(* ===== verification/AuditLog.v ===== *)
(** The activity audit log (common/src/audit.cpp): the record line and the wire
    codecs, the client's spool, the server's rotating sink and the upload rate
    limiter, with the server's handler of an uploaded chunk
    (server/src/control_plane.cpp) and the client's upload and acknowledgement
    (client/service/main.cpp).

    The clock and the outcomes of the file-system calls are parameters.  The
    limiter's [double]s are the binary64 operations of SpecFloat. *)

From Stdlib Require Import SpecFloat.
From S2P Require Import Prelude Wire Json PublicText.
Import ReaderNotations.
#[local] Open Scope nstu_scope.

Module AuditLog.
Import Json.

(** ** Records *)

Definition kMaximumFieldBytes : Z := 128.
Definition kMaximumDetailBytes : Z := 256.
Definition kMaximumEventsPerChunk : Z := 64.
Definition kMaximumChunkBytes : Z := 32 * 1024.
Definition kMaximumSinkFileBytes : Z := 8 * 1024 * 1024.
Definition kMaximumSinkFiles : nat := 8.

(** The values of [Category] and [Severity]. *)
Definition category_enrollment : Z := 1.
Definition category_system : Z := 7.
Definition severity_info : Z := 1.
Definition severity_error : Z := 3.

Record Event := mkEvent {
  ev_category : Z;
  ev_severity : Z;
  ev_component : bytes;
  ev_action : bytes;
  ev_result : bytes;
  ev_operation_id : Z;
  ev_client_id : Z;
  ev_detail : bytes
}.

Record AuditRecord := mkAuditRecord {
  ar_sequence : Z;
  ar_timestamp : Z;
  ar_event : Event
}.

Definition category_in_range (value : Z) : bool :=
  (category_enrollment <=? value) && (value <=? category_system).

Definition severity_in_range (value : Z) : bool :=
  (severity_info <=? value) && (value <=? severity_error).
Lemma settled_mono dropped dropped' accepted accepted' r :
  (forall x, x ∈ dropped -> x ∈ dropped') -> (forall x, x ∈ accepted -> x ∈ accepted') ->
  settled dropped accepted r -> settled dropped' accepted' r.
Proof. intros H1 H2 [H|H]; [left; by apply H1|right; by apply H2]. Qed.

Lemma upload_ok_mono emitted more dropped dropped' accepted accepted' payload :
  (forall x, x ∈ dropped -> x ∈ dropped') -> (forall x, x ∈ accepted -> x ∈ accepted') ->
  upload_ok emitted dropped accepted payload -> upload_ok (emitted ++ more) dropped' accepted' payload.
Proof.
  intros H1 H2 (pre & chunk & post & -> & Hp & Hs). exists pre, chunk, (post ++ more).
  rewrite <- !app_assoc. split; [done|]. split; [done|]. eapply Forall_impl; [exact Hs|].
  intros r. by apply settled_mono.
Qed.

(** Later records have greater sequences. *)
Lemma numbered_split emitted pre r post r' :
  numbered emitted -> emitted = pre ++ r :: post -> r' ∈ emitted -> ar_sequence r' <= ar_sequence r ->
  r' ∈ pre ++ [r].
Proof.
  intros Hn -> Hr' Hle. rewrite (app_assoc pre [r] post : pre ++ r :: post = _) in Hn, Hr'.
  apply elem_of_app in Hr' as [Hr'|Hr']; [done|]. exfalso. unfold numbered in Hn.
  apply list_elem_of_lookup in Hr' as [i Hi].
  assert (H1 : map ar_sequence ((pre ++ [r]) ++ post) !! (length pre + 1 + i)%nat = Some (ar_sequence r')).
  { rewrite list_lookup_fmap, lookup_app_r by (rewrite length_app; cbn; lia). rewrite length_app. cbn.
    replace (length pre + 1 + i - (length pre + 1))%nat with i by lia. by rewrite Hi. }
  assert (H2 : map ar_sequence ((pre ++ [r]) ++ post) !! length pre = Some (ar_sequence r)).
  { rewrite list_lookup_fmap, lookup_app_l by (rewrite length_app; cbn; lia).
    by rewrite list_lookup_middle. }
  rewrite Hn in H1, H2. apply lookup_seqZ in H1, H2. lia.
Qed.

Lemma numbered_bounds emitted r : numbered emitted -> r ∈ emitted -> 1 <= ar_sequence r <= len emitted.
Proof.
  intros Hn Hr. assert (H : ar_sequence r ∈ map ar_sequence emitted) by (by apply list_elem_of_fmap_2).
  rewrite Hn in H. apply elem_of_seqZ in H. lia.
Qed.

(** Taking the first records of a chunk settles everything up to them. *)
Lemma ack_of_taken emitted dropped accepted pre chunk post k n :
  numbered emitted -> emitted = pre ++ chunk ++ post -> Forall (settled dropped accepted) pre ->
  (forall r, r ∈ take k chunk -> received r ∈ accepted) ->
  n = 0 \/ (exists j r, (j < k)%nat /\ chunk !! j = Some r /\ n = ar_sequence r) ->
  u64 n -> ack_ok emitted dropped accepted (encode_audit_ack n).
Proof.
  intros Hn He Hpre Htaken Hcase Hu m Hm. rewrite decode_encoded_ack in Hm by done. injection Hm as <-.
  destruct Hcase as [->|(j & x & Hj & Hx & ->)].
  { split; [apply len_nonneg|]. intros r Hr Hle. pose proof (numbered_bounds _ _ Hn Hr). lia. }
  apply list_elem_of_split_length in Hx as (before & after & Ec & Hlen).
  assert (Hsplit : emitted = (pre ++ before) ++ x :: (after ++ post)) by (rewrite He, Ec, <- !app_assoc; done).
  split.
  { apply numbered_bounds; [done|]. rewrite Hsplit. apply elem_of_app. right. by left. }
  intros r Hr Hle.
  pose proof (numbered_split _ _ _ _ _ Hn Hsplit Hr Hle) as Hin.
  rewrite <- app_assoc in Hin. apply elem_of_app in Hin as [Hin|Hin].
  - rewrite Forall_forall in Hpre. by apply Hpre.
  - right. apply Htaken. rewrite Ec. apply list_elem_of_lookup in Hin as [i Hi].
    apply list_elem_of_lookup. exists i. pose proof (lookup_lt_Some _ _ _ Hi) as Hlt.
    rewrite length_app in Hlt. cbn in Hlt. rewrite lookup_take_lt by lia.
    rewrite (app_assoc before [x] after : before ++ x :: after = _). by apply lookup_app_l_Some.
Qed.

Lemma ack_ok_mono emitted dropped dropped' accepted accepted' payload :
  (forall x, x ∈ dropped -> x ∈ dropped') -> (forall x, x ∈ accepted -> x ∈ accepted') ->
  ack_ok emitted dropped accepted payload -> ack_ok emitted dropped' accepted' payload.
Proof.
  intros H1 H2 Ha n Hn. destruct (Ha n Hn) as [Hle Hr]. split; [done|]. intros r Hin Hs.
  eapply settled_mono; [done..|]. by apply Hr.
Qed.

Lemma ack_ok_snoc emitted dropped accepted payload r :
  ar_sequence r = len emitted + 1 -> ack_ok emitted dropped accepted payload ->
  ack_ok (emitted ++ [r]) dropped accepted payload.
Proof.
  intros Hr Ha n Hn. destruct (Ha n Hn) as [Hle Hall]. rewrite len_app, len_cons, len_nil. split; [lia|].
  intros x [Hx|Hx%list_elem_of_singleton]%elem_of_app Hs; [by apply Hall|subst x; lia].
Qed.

---+---

Task to complete: Set down, unchanged, only those lines above that fall between the line with "#[local] Open Scope nstu_scope." and the line with "ev_severity : Z;", the two end lines included.

Result of the exercise:
#[local] Open Scope nstu_scope.

Module AuditLog.
Import Json.

(** ** Records *)

Definition kMaximumFieldBytes : Z := 128.
Definition kMaximumDetailBytes : Z := 256.
Definition kMaximumEventsPerChunk : Z := 64.
Definition kMaximumChunkBytes : Z := 32 * 1024.
Definition kMaximumSinkFileBytes : Z := 8 * 1024 * 1024.
Definition kMaximumSinkFiles : nat := 8.

(** The values of [Category] and [Severity]. *)
Definition category_enrollment : Z := 1.
Definition category_system : Z := 7.
Definition severity_info : Z := 1.
Definition severity_error : Z := 3.

Record Event := mkEvent {
  ev_category : Z;
  ev_severity : Z;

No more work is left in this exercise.